Sebagai satu-satunya negara kepulauan sangat besar di dunia, pembangunan ekonomi Indonesia diwarnai oleh tingkat ketimpangan antar wilayah yang sangat buruk. Sampai saat ini bahkan dapat dikatakan Indonesia adalah negara dengan disparitas regional tertinggi di dunia. Ini setidaknya diindikasikan oleh nilai koefisien variasi pendapatan per kapita yang jauh di atas negara sedang berkembang lainnya. Secara teori, pada negara kelas pendapatan menengah hal ini adalah suatu kelaziman, namun kualitas pembangunan tentunya juga harus diukur dari capaian tingkat inklusifitas termasuk kemajuan ekonomi antar daerah.
Salah satu daerah dengan jumlah pulau terbanyak di Indonesia adalah Nusa Tenggara Timur. Wilayah paling Selatan Indonesia ini memiliki keindahan luar biasa, sebagian sudah menjadi destinasi pariwisata internasional seperti Labuan Bajo, Sumba Timur, Kelimutu dll. Dari sisi kemajuan ekonomi sayangnya NTT dapat dikatakan sebagai salah satu wilayah yang paling tertinggal di Indonesia. Jika dibandingkan dengan kondisi 50 tahun silam, kesenjangan pembangunan NTT dibandingkan daerah paling maju seperti Pulau Jawa meningkat lebih dari dua kalinya. Ini mengindikasikan terjadinya divergensi pembangunan ekonomi: rich becoming richer, and poor becoming poorer.
NTT selain memiliki kekayaan alam yang luar biasa, juga warisan budaya yang kaya dan masih terjaga, serta yang tidak banyak diketahui khalayak, di beberapa daerah seperti Ende dan sekitarnya heterogenitas ummat beragama yang tinggi. Muslim mendominasi karena adanya pendatang dari Jawa yang mengisi beberapa kantong di kepulauan NTT. Partisipasi kasar pendidikan yang jauh tertinggal dari propinsi lainnya, serta infrastruktur yang belum sepenuhnya terbangun dengan baik bermuara pada indeks pembangunan manusia yang jauh lebih rendah dari rata-rata nasional. Untungnya pada beberapa tahun terakhir komitmen Pemerintah Pusat untuk membangun banyak sumber pengairan baru sangat membantu hidupnya lahan pertanain di beberapa wilayah di NTT.
Sumberdaya manusia dan infrastruktur yang keduanya adalah mesin penggerak pembangunan dari sisi suplai merupakan dua akar persoalan lambatnya perkembangan NTT. Tidak mudah memecahkan kerumitan tersebut tentunya.
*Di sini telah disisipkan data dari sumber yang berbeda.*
(* ===== verification/Registry.v ===== *)
(** * Drain supervision ([registry.py])

    The registry of session workers around the drain loop (Drain): who is
    registered, which worker has which task, what a finished task leaves behind.
    asyncio runs one callback or coroutine step at a time, so the methods
    without an [await] ([start_drain], [get_or_create], [_deregister],
    [_on_drain_done]) are single steps; a drain task is abstracted to the points
    where it touches the registry: it marks its store closed, deregisters and
    returns, returns early, or dies.  Worker objects and tasks live in a heap,
    because the table, the tasks and the pending callbacks share them.

    The theorems: a session has at most one live drainer, which drains through
    an open store of its registered worker; a dead drainer's teardown removes
    exactly its own worker; and an ingested event always finds a live drainer or
    one whose teardown is already scheduled.  [remove], which the server never
    calls, is shown to break the first. *)
From stdpp Require Import ssreflect base list strings gmap relations.
From Stdlib Require Import ZArith Lia.
From S2P Require Import Prelude.

#[local] Open Scope string_scope.
#[local] Open Scope list_scope.

(** [asyncio.Task] as the registry sees it: [done()], [exception()]. *)
Inductive status := Running | Finished | Failed.
#[export] Instance status_eq_dec : EqDecision status.
Proof. solve_decision. Defined.

Record task := MkTask { tk_worker : nat; tk_status : status }.

(** The fields of [SessionWorker] that supervision reads. *)
Record worker := MkWorker {
  wk_session : string;
  wk_task : option nat;
  wk_closed : bool;       (** [store_closed] *)
}.

Record registry := MkReg {
  _workers : gmap string nat;
  objs : gmap nat worker;
  tasks : gmap nat task;
  callbacks : list nat;   (** failed tasks whose done-callback is scheduled *)
  closing : list nat;     (** workers of [_close_tasks] *)
  next_worker : nat;
  next_task : nat;
}.

Definition empty_registry : registry := MkReg ∅ ∅ ∅ [] [] 0 0.

Definition set_obj (w : nat) (o : worker) (r : registry) : registry :=
  MkReg (_workers r) (<[w := o]> (objs r)) (tasks r) (callbacks r) (closing r) (next_worker r) (next_task r).
Definition set_status (t : nat) (s : status) (r : registry) : registry :=
  MkReg (_workers r) (objs r)
    (alter (fun tk => MkTask (tk_worker tk) s) t (tasks r))
    (callbacks r) (closing r) (next_worker r) (next_task r).

(** [_task_failure(task) is not None] *)
Definition _task_failure (tk : task) : bool := bool_decide (tk_status tk = Failed).
Definition task_done (tk : task) : bool := negb (bool_decide (tk_status tk = Running)).

(** [asyncio.create_task(self.drain_worker(worker))] *)
Definition spawn (w : nat) (o : worker) (r : registry) : registry :=
  MkReg (_workers r) (<[w := MkWorker (wk_session o) (Some (next_task r)) (wk_closed o)]> (objs r))
    (<[next_task r := MkTask w Running]> (tasks r))
    (callbacks r) (closing r) (next_worker r) (S (next_task r)).

Definition start_drain (w : nat) (r : registry) : registry :=
  match objs r !! w with
  | None => r
  | Some o =>
    if wk_closed o then r
    else match wk_task o with
         | None => spawn w o r
         | Some t =>
           match tasks r !! t with
           | None => r
           | Some tk => if negb (task_done tk) then r
                        else if _task_failure tk then r
                        else spawn w o r
           end
         end
  end.

Definition get_or_create (session_id : string) (r : registry) : registry :=
  match _workers r !! session_id with
  | None =>
    let w := next_worker r in
    start_drain w
      (MkReg (<[session_id := w]> (_workers r)) (<[w := MkWorker session_id None false]> (objs r))
         (tasks r) (callbacks r) (closing r) (S w) (next_task r))
  | Some w => start_drain w r
  end.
Kata kunci untuk mengurai benang kusut tersebut adalah sinergi atau kolaborasi. Tidak perlu saling mengandalkan, tapi setiap pihak dari unsur pentaheliks seharusnya daapat berkontirbusi. Pemerintah dengan sumber dana bagi hasil dari daerah lain dapat menggencarkan berbagai program untuk pengembangan ekonomi produktif. Swasta dapat berperan mengoptimalkan potensi ekonomi dari sumberdaya alam yang tersedia dengan pasar sasaran luar karena masih terbatasnya ukuran pasar lokal. Penggerak pembangunan seperti Perguruan Tinggi dan masyarakat sipil harus bersedia menjadi pendamping di lapang dengan segala keterbatasan yang ada. Sebagai sentral proses pembangunan, masyarakat terkhusus kaum muda dan anak-anak harus selalu diberikan motivasi dan kail untuk mengembangkan potensi diri untuk selalu maju dan berkembang. Media tidak kalah pentingnya untuk transfer informasi dan ilmu pengetahuan.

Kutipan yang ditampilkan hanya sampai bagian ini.